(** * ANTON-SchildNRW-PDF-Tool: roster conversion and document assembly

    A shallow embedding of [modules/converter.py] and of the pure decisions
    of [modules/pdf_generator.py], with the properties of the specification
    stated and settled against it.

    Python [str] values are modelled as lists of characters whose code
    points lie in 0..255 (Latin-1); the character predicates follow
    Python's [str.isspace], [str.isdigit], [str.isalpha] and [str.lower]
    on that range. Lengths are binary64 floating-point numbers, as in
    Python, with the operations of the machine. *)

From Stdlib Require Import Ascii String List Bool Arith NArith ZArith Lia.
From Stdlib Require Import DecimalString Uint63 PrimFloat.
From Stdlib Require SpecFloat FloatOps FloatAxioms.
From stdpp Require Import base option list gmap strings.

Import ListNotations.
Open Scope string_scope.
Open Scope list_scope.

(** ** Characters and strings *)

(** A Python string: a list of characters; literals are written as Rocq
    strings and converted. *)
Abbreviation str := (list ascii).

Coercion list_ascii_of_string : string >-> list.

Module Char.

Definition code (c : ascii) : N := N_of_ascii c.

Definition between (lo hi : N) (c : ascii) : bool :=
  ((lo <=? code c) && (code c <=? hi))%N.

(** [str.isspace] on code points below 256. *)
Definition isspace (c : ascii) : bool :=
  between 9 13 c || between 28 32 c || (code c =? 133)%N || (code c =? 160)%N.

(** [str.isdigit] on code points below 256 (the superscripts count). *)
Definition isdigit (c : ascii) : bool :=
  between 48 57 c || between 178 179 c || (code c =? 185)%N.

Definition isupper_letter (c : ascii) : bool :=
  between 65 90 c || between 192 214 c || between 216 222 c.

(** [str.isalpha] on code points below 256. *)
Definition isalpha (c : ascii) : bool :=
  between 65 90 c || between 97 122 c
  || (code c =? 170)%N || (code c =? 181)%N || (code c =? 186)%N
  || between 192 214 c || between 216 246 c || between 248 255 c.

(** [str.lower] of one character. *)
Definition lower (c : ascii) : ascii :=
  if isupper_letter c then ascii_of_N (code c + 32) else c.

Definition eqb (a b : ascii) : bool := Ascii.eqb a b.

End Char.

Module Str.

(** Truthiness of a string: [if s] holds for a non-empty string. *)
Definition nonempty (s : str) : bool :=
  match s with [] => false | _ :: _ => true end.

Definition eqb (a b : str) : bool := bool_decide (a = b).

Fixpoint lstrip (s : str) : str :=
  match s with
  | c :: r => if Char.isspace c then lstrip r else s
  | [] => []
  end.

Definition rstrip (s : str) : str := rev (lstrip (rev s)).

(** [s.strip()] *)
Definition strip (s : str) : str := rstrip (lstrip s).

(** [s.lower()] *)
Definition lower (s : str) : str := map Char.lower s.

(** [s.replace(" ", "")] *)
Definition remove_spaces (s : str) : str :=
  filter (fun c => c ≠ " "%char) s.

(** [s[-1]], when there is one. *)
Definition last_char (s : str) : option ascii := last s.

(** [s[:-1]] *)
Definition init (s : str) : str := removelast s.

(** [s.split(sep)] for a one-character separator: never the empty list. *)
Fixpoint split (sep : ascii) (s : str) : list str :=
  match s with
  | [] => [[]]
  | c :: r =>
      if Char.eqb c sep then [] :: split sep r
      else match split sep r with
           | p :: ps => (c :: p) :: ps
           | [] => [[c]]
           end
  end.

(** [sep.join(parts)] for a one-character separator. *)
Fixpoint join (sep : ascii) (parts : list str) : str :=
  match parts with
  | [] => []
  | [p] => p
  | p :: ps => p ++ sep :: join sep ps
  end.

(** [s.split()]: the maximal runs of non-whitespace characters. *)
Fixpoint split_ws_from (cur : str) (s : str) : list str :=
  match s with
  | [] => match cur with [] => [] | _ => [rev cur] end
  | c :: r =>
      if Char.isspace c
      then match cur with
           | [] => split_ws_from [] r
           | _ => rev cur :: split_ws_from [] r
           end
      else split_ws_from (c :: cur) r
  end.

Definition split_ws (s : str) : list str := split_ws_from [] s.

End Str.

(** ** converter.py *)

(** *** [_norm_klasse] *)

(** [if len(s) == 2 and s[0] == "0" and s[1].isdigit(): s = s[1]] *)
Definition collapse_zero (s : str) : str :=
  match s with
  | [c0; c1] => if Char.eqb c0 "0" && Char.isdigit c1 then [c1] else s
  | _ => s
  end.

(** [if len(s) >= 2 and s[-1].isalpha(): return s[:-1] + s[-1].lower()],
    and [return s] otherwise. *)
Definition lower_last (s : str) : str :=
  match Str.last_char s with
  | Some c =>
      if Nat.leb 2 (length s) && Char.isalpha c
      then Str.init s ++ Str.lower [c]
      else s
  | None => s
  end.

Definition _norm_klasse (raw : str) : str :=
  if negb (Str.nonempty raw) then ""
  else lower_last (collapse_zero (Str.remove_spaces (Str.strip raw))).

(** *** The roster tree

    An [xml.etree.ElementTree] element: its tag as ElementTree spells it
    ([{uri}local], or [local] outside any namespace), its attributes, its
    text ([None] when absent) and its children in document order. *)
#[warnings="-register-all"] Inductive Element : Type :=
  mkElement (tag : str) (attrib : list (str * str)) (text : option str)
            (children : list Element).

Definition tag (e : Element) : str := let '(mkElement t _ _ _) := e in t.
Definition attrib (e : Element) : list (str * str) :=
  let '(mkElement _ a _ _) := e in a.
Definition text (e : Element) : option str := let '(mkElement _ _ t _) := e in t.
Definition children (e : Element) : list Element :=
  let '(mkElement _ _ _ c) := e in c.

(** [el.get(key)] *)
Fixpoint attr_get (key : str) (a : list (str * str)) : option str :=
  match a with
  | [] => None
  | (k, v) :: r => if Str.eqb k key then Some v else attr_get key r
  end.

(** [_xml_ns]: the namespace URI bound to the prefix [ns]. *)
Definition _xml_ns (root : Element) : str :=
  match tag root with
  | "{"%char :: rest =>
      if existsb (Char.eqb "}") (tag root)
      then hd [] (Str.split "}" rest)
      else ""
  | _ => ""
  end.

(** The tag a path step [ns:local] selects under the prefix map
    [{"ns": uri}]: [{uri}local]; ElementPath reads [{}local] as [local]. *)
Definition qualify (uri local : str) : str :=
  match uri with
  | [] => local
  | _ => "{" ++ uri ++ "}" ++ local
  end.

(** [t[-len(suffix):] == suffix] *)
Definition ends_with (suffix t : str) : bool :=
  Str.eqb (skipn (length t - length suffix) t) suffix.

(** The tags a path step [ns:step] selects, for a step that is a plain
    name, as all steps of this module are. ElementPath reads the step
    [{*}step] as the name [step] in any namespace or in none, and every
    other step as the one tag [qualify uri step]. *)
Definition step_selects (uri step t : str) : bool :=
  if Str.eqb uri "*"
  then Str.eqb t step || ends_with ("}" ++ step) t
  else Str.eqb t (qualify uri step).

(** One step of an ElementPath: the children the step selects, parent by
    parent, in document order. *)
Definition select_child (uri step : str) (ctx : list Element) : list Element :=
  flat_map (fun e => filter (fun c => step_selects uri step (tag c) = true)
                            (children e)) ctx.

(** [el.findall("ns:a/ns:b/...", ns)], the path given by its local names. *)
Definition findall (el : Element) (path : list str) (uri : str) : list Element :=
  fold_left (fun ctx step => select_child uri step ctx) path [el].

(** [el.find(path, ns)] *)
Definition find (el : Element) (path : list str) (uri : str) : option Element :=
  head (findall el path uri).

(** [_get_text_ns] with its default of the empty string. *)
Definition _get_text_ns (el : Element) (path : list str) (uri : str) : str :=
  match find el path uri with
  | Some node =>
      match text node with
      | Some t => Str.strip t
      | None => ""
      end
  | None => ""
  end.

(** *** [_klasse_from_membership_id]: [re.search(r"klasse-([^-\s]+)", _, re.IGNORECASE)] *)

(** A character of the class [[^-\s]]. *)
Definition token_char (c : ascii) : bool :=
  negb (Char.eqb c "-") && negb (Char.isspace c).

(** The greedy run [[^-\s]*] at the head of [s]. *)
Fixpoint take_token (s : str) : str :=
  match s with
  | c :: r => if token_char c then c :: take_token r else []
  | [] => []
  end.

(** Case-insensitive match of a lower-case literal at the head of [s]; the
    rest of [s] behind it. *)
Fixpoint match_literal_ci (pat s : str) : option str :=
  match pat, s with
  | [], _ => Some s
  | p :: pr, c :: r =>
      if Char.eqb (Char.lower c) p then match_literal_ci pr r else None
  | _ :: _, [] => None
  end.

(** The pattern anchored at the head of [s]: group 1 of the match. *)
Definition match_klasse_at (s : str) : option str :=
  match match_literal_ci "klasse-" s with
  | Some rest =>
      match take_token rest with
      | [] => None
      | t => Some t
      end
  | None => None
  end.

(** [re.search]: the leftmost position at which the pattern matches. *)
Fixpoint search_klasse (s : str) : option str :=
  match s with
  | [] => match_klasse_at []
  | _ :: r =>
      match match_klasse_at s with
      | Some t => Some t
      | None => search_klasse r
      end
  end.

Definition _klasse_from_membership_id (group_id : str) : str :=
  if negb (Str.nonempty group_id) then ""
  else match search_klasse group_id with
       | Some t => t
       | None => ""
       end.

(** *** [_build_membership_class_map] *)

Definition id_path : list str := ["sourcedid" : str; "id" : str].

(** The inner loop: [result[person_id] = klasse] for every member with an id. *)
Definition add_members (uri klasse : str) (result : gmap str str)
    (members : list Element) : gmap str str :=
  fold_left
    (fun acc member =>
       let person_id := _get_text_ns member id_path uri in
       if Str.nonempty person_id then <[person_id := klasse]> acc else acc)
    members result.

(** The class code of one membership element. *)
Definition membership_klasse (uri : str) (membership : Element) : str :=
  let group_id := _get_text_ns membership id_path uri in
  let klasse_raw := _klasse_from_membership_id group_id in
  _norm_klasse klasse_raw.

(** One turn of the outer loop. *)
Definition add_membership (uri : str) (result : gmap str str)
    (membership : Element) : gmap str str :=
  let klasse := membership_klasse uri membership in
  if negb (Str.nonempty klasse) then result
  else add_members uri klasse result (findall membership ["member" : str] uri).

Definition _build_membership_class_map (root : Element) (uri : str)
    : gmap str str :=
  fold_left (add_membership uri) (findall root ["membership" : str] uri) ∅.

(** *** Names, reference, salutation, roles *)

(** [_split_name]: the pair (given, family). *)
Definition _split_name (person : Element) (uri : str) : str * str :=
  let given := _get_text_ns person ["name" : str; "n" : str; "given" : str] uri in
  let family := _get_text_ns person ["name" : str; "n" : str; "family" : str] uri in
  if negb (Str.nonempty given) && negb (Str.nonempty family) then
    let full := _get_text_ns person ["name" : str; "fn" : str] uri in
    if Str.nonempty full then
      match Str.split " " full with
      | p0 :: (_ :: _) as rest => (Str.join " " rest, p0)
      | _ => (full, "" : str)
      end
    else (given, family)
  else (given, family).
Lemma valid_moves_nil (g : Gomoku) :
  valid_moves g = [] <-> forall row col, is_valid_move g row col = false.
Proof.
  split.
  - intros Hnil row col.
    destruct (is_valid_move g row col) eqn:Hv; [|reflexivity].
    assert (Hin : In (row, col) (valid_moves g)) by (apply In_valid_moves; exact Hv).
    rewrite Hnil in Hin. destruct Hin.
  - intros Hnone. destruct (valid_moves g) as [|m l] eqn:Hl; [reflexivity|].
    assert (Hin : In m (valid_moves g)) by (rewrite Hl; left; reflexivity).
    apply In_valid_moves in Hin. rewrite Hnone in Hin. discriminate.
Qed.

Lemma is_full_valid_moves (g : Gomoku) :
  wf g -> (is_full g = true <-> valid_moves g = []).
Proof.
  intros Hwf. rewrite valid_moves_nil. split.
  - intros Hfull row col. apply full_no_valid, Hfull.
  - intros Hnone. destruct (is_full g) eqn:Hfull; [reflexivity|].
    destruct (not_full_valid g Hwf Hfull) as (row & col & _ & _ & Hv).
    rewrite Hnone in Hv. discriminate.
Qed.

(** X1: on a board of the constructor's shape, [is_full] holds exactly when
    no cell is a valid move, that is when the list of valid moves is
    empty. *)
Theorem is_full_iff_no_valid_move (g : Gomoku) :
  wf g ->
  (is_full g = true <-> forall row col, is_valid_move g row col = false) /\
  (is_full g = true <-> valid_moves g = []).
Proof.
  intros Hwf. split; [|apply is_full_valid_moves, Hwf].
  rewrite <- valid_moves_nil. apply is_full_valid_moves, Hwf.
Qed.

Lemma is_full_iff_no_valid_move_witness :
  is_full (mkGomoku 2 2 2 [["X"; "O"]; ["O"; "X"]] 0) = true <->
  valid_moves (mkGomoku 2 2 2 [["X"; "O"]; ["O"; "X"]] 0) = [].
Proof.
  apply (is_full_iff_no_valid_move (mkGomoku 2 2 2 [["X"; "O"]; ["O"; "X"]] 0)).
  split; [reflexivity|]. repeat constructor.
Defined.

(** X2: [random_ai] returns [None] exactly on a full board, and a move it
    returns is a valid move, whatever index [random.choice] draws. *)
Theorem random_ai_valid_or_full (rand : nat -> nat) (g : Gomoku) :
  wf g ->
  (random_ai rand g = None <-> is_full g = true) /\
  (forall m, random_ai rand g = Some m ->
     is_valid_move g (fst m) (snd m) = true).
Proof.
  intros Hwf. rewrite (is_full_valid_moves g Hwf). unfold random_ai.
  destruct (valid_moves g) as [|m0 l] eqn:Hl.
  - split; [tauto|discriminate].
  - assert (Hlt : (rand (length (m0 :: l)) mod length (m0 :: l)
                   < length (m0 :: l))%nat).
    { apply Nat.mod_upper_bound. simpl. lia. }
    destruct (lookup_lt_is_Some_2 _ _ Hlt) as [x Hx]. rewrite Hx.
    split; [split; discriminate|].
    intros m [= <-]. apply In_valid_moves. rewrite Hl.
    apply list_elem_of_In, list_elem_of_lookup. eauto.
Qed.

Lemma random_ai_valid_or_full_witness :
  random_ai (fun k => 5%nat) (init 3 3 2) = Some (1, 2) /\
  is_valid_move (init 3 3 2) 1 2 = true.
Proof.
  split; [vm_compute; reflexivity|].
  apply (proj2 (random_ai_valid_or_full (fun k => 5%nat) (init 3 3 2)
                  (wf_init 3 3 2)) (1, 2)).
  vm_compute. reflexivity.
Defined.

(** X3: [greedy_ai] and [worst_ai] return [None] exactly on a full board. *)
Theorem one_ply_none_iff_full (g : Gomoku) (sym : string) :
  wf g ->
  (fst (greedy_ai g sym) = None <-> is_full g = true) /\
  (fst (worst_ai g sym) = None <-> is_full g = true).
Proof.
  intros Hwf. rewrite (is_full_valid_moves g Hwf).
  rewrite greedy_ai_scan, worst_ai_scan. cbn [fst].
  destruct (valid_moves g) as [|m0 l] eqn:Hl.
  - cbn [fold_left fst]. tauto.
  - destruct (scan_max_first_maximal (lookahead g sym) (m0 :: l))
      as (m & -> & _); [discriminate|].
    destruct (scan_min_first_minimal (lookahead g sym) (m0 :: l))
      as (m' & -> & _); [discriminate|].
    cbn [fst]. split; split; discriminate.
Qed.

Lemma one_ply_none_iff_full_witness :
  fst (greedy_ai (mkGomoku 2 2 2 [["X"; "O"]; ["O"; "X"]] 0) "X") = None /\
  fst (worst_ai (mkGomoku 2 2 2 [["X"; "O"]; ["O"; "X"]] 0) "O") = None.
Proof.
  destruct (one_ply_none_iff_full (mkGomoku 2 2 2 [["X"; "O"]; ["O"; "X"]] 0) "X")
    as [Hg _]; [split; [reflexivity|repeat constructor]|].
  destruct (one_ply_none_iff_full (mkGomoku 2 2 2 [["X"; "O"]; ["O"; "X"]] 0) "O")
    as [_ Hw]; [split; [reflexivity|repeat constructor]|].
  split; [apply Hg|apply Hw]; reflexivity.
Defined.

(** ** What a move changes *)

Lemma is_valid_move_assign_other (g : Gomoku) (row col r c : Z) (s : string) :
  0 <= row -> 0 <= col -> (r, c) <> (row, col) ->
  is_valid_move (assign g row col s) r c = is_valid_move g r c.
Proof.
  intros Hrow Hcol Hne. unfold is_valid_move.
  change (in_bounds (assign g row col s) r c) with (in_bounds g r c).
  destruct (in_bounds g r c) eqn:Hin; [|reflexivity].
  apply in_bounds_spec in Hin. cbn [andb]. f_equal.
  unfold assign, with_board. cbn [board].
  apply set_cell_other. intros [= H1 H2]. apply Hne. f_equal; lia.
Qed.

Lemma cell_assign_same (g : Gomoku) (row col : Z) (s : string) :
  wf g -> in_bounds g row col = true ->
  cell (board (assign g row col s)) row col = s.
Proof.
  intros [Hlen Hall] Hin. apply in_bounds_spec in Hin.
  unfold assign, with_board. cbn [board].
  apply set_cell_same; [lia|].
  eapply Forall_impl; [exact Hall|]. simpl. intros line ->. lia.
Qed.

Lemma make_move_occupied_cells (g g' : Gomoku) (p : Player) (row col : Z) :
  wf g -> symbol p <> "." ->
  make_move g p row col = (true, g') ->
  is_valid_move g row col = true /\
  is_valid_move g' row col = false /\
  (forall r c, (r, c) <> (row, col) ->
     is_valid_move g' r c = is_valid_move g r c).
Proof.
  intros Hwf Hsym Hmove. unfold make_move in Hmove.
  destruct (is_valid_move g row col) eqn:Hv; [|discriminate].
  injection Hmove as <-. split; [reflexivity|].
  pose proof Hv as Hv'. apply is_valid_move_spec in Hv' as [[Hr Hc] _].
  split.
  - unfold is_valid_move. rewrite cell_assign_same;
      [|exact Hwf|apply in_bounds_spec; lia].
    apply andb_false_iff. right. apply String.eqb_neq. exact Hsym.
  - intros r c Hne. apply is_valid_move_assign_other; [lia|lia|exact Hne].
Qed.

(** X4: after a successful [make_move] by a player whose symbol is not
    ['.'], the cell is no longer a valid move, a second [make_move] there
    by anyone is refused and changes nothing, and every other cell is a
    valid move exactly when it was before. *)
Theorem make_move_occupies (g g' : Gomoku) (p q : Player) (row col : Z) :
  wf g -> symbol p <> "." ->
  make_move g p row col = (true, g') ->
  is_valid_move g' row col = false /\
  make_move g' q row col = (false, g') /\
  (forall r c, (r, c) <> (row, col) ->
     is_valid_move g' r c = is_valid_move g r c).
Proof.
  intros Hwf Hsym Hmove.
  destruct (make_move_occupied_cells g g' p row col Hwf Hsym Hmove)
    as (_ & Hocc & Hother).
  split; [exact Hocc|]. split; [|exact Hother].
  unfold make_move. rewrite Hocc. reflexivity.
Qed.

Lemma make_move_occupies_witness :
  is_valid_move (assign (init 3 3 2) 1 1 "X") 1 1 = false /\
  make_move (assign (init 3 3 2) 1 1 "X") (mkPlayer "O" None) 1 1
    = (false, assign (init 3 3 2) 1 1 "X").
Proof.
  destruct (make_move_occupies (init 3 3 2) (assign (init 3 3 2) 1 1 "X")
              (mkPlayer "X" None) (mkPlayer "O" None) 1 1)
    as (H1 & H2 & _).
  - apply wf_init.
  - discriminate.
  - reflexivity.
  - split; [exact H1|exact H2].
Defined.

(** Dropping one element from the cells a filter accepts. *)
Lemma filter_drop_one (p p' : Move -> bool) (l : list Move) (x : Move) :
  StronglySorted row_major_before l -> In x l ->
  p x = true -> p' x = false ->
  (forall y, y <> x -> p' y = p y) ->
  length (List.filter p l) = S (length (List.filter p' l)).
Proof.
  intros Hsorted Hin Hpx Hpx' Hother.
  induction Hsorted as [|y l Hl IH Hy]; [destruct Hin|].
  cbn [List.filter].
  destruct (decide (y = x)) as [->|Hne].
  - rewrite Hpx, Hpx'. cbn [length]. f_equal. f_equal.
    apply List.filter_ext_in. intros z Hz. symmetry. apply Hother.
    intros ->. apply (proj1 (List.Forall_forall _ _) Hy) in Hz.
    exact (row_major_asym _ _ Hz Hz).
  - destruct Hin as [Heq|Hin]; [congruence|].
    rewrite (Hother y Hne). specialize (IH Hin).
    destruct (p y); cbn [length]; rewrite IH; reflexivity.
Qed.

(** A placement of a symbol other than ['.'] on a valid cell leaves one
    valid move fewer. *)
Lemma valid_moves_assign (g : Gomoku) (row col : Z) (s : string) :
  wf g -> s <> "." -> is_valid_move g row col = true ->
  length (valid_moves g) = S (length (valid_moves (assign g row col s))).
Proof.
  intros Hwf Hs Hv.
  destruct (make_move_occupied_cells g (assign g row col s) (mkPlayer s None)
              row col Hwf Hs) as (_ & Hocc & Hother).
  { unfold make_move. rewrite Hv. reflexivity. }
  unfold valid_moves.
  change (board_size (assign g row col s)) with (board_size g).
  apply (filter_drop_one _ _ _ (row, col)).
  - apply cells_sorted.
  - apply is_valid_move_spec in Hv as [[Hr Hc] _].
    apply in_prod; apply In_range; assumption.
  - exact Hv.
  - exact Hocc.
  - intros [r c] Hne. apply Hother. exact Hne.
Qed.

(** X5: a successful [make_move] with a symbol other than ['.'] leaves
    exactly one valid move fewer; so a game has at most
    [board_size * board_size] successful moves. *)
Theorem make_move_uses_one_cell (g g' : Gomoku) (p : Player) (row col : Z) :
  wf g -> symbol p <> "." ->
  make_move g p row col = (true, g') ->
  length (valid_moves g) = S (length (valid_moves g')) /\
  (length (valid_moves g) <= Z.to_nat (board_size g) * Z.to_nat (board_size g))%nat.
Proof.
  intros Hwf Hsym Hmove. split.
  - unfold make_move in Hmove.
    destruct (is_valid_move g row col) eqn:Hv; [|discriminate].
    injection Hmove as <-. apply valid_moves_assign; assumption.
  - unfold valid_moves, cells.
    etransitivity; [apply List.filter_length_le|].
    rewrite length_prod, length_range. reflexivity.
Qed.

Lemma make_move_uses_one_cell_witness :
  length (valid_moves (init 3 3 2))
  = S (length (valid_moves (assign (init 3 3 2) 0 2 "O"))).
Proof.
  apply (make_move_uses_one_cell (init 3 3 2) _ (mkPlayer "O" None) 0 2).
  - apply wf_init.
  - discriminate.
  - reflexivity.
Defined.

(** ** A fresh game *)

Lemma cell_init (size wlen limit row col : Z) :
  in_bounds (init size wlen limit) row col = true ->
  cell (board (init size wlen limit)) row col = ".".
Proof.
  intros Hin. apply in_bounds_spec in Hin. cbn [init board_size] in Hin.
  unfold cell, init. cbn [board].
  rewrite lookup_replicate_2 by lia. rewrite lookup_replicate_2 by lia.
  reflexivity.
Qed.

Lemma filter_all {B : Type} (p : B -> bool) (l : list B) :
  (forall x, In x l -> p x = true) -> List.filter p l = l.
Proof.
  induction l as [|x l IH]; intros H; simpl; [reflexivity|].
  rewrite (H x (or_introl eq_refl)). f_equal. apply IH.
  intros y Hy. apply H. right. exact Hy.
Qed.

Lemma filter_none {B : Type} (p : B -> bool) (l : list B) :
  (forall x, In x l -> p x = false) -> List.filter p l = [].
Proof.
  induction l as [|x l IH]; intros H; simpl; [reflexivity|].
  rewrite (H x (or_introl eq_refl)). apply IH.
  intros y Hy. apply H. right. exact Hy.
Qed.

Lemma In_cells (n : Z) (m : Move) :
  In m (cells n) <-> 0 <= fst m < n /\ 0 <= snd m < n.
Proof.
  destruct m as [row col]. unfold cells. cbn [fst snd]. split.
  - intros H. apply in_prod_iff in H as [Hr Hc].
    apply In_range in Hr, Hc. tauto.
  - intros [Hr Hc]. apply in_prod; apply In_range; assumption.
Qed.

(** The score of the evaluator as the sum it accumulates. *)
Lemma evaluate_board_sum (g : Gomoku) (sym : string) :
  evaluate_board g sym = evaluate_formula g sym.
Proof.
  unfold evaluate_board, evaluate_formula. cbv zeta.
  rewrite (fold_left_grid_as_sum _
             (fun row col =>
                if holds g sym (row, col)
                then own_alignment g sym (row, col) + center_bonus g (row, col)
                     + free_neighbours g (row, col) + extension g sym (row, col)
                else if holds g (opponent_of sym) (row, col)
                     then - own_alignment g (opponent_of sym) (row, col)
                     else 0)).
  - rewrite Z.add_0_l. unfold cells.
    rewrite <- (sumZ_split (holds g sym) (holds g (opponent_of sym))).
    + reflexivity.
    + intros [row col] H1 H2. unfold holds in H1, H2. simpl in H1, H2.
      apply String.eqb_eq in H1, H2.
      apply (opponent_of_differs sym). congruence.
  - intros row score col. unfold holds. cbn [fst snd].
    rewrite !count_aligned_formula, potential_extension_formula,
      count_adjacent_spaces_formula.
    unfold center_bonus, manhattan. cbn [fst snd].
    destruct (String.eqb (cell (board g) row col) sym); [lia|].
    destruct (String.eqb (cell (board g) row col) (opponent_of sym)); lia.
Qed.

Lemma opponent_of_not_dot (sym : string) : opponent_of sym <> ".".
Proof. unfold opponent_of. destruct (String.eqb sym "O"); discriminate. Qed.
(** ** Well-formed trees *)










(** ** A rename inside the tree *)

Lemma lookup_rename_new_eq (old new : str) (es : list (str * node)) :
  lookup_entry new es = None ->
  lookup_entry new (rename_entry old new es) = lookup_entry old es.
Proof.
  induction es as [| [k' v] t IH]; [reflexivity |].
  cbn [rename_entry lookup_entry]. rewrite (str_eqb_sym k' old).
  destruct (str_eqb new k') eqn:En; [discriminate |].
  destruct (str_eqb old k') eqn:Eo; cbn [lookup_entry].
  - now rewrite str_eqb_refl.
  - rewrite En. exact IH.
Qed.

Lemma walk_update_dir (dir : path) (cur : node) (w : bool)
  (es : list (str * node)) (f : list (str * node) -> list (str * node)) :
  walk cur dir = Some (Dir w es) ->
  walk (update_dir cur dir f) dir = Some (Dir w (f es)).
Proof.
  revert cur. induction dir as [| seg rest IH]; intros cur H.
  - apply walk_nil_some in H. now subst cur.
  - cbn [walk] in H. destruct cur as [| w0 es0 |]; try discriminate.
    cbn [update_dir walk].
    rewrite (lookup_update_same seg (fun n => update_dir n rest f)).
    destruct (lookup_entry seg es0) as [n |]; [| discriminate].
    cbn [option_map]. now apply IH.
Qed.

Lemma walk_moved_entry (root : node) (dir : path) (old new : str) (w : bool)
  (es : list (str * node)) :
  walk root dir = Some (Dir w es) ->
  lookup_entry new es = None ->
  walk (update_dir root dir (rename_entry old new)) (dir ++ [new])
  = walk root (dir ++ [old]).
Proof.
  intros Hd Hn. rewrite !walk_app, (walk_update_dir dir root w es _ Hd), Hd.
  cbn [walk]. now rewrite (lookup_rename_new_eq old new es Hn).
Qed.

------------------------------------

Write out, exactly and with nothing else, the lines of the listing above from its first line through the line with "on that range.".

(** * ANTON-SchildNRW-PDF-Tool: roster conversion and document assembly

    A shallow embedding of [modules/converter.py] and of the pure decisions
    of [modules/pdf_generator.py], with the properties of the specification
    stated and settled against it.

    Python [str] values are modelled as lists of characters whose code
    points lie in 0..255 (Latin-1); the character predicates follow
    Python's [str.isspace], [str.isdigit], [str.isalpha] and [str.lower]
    on that range. Lengths are binary64 floating-point numbers, as in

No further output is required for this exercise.